Military analysts who closely follow the war say that Gulf states, and individual donors, have been backing the Nusra Front, which the U.S. government has labeled a terrorist group identical to al Qaida in Iraq, and similar groups because of their effectiveness. More moderate rebel groups have said they’ve been starved for support. A senior State Department official, briefing reporters Saturday, said a provincial military commander with thousands under his command, said recently that he had to rely on donations obtained by his troops from family and friends, because Idriss was unable to deliver.

“Your help to Salim Idriss isn’t going fast enough,” the official quoted the commander as saying. “How do I tell my guys, ‘Wait for the stuff from Salim Idriss. Don’t take that money from that business guy who is backed by an Islamist network’?” The senior official spoke anonymously because he said he was not authorized to speak on the record.
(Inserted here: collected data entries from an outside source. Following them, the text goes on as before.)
(** * HadesMem [examples/dump/filesystem.cpp]: the directory walker [DumpDir]
    and the per-file sniffing pipeline [DumpFile].

    The two C++ functions are embedded as computations in a small monad that
    threads the observable world (the chronological trace of output and of
    calls into the operating system, the library and the thread pool, plus the
    process-wide "current file path") and that can end in a C++ exception.
    Everything the functions only call (the file stream, the Win32 directory
    enumeration, [hadesmem::detail::IsDirectory], the thread pool, the PE
    library) is an oracle: a record of the answers those calls give. *)

From Stdlib Require Import ZArith List String Ascii Bool Arith Lia.
Import ListNotations.

Open Scope string_scope.
Open Scope Z_scope.
Open Scope list_scope.

(** ** Strings *)

(** [std::wstring]; wide characters are modelled by [ascii]. *)
Definition wstring := string.

Infix "+++" := String.append (right associativity, at level 60).

(** The double-quote character used in the progress messages. *)
Definition dquote : wstring := String (Ascii.ascii_of_nat 34) EmptyString.

(** ** Win32 error codes (winerror.h) *)

Definition DWORD := Z.

Definition ERROR_FILE_NOT_FOUND : DWORD := 2.
Definition ERROR_ACCESS_DENIED : DWORD := 5.
Definition ERROR_NO_MORE_FILES : DWORD := 18.
Definition ERROR_SHARING_VIOLATION : DWORD := 32.

(** ** Exceptions *)

(** What can be thrown, by the class the handlers of this file tell apart.
    [hadesmem::Error] derives from [std::exception] (and [boost::exception])
    and may carry an [ErrorCodeWinLast]; [std::bad_alloc] is what
    [std::vector::resize] throws when memory is exhausted; [StdException]
    stands for every other class derived from [std::exception]
    (for instance [std::length_error]); [NonStd] is a thrown object of a
    type that does not derive from [std::exception] (for instance an
    [int]). *)
Inductive exn : Type :=
| HadesmemError (what : string) (code : option DWORD)
| BadAlloc
| StdException (what : string)
| NonStd (value : Z).

(** [catch (std::bad_alloc const&)] *)
Definition is_bad_alloc (e : exn) : bool :=
  match e with
  | BadAlloc => true
  | HadesmemError _ _ | StdException _ | NonStd _ => false
  end.

(** [catch (std::exception const&)] *)
Definition is_std_exception (e : exn) : bool :=
  match e with
  | HadesmemError _ _ => true
  | BadAlloc => true
  | StdException _ => true
  | NonStd _ => false
  end.

(** [catch (hadesmem::Error const& e)]: [Some c] when the handler matches,
    [c] being [boost::get_error_info<hadesmem::ErrorCodeWinLast>(e)]. *)
Definition as_hadesmem_error (e : exn) : option (option DWORD) :=
  match e with
  | HadesmemError _ code => Some code
  | BadAlloc | StdException _ | NonStd _ => None
  end.

(** What a call into a library returns: a value or a thrown exception. *)
Inductive Result (A : Type) : Type :=
| Ok (a : A)
| Raise (e : exn).
Arguments Ok {A} a.
Arguments Raise {A} e.

(** ** Tasks and the observable trace *)

(** The closure [[cur_path]() { DumpFile(cur_path); }]: its only capture is the
    path. *)
Record Task : Type := mkTask { task_path : wstring }.

(** The two buffers [DumpFile] reads into. *)
Inductive ReadTarget : Type :=
| mz_buf    (** the two-byte [mz_buf] of the signature peek *)
| buf.      (** the full-size [buf] *)

Inductive Event : Type :=
| WriteNewline                          (** [WriteNewline(out)] *)
| WriteNormal (text : wstring)          (** [WriteNormal(out, text, 0)] *)
| WarnUnsupported                       (** [WarnForCurrentFile(kUnsupported)] *)
| CerrError (e : exn)                   (** ["\nError!\n" << diagnostic] on [std::cerr] *)
| WcerrCurrentFile (p : wstring)        (** ["\nCurrent file: " << p] on [std::wcerr] *)
| CallOpenFile (p : wstring)
| CallTellg
| CallSeekgBeg
| CallRead (target : ReadTarget) (n : Z)   (** [file.read(target.data(), n)] *)
| CallResize (n : Z)
| CallProcess
| CallPeFile (size : Z)
| CallNtHeaders
| CallDumpPeFile (p : wstring)
| CallWaitForSlot
| CallQueueTask (t : Task) (accepted : bool).

(** ** The world and the monad *)

Record World : Type := mkWorld {
  trace : list Event;            (** everything observable so far, oldest first *)
  current_file_path : wstring;   (** the global behind [Set/GetCurrentFilePath] *)
  queue_calls : nat              (** how many times [QueueTask] has been called *)
}.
The main diplomatic move announced Sunday was the call for a return to discussions with Russia on a political resolution of the conflict, based on an accord agreed reached in Geneva last July that called for a transitional government, members of whom would be nominated by, and accepted by both sides.

Assad named an aide to represent him in the talks, but the rebels did not, and diplomats say Russia has insisted that Assad effectively have a major role in the transition. In the joint statement early Sunday, the 11 participants – Egypt, France, Germany, Jordan, Italy, Qatar, Saudi Arabia, the United Arab Emirates, Britain, the United States and Turkey, said “Assad and his close associates have no place in the future of Syria” and should cede power to a transitional executive body.

Kerry sought to offer at least a rhetorical olive branch to Russia, noting that the “framework of peace” was agreed to “by the international community, including our friends, the Russians.” But the joint statement of the 11 countries also warned that if Assad rejects a peaceful transition, “further announcements regarding expanding our assistance will follow.”

Russian Foreign Minister Sergey Lavrov, who negotiated the framework with Kerry’s predecessor, Hillary Clinton, was in Turkey on the eve of the 11-nation talks, but there was no sign of any political shift. The discussion is expected to continue Tuesday, when Kerry attends a meeting of NATO foreign ministers that Lavrov is also expected to attend.